═══ Dataset entries ═══

(** * financial_tracker: the sheet reader, the data processor, the dashboard

    A shallow embedding of [financial_tracker/data_reader.py],
    [financial_tracker/data_processor.py] and
    [financial_tracker/visualizer.py], with the part of pandas they call,
    and the properties of the specification proved about it.

    Layout:
    - Python exceptions, logging and a state monad in which a raised
      exception keeps the mutations made before it;
    - scalars and frames: the cells of a [pd.DataFrame], its column labels,
      its index, and the pandas operations the two classes call;
    - [GoogleSheetsReader] and [DataProcessor], method by method;
    - Python values, Dash components and Plotly figures, and
      [FinancialVisualizer] with its callbacks;
    - [Sample]: whole amounts and ISO dates, to run the model;
    - the properties, section by section: filters, reader, construction,
      queries and the table, index, missing columns, summaries;
    - further properties of the reader and the processor, of the way from
      the sheet to the summaries, and of the dashboard;
    - the model and the theorems on concrete sheets. *)

From Stdlib Require Import List String ZArith Bool Arith Lia Permutation Sorted.
Import ListNotations.
Open Scope string_scope.
Open Scope list_scope.

(* ================================================================== *)
(** * Exceptions, outcomes, logging *)

(** The exception classes the two modules can meet.  [KeyError] is the
    lookup error among them.  [ApiError] stands for whatever the Google
    client raises (missing credentials file, transport error, HTTP error):
    the source only ever catches [Exception]. *)
Inductive exn : Type :=
| KeyError (key : string)
| ValueError (msg : string)
| TypeError (msg : string)
| AttributeError (msg : string)
| ApiError (msg : string).

(** [str(e)] as the f-strings of the log messages print it. *)
Definition exn_str (e : exn) : string :=
  match e with
  | KeyError k => String.append "'" (String.append k "'")
  | ValueError m | TypeError m | AttributeError m | ApiError m => m
  end.

Inductive outcome (A : Type) : Type :=
| Ok (a : A)
| Raise (e : exn).
Arguments Ok {A} a.
Arguments Raise {A} e.

Inductive level : Type := INFO | WARNING | ERROR.

Definition log_entry : Type := (level * string)%type.

(** ** The monad of a method body

    A method runs on its object [S] and on the log.  Python keeps every
    mutation made before an exception is raised, so the state is returned
    on both outcomes. *)
Definition M (S A : Type) : Type :=
  S * list log_entry -> outcome A * (S * list log_entry).

Definition ret {S A} (a : A) : M S A := fun st => (Ok a, st).

Definition bind {S A B} (m : M S A) (k : A -> M S B) : M S B :=
  fun st =>
    match m st with
    | (Ok a, st') => k a st'
    | (Raise e, st') => (Raise e, st')
    end.

Definition raise {S A} (e : exn) : M S A := fun st => (Raise e, st).

(** [try: body except Exception as e: handler e]. *)
Definition try_except {S A} (body : M S A) (handler : exn -> M S A) : M S A :=
  fun st =>
    match body st with
    | (Ok a, st') => (Ok a, st')
    | (Raise e, st') => handler e st'
    end.

Definition get_self {S} : M S S := fun st => (Ok (fst st), st).

Definition set_self {S} (s : S) : M S unit := fun st => (Ok tt, (s, snd st)).

Definition logging {S} (l : level) (msg : string) : M S unit :=
  fun st => (Ok tt, (fst st, snd st ++ [(l, msg)])).

(** A pure computation that may raise, run inside a method. *)
Definition lift {S A} (o : outcome A) : M S A := fun st => (o, st).

Declare Scope py_scope.
Delimit Scope py_scope with py.
Notation "x <- m ;; k" := (bind m (fun x => k))
  (at level 61, m at next level, right associativity) : py_scope.
Notation "m ;;; k" := (bind m (fun _ => k))
  (at level 61, right associativity) : py_scope.

(** The same for pure code that may raise. *)
Definition obind {A B} (o : outcome A) (k : A -> outcome B) : outcome B :=
  match o with
  | Ok a => k a
  | Raise e => Raise e
  end.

═══

▶ **Problem to work on**
Wherever a line in the listing contains the word "monad", copy that line out.

▶ **Your response**
    - Python exceptions, logging and a state monad in which a raised
(** ** The monad of a method body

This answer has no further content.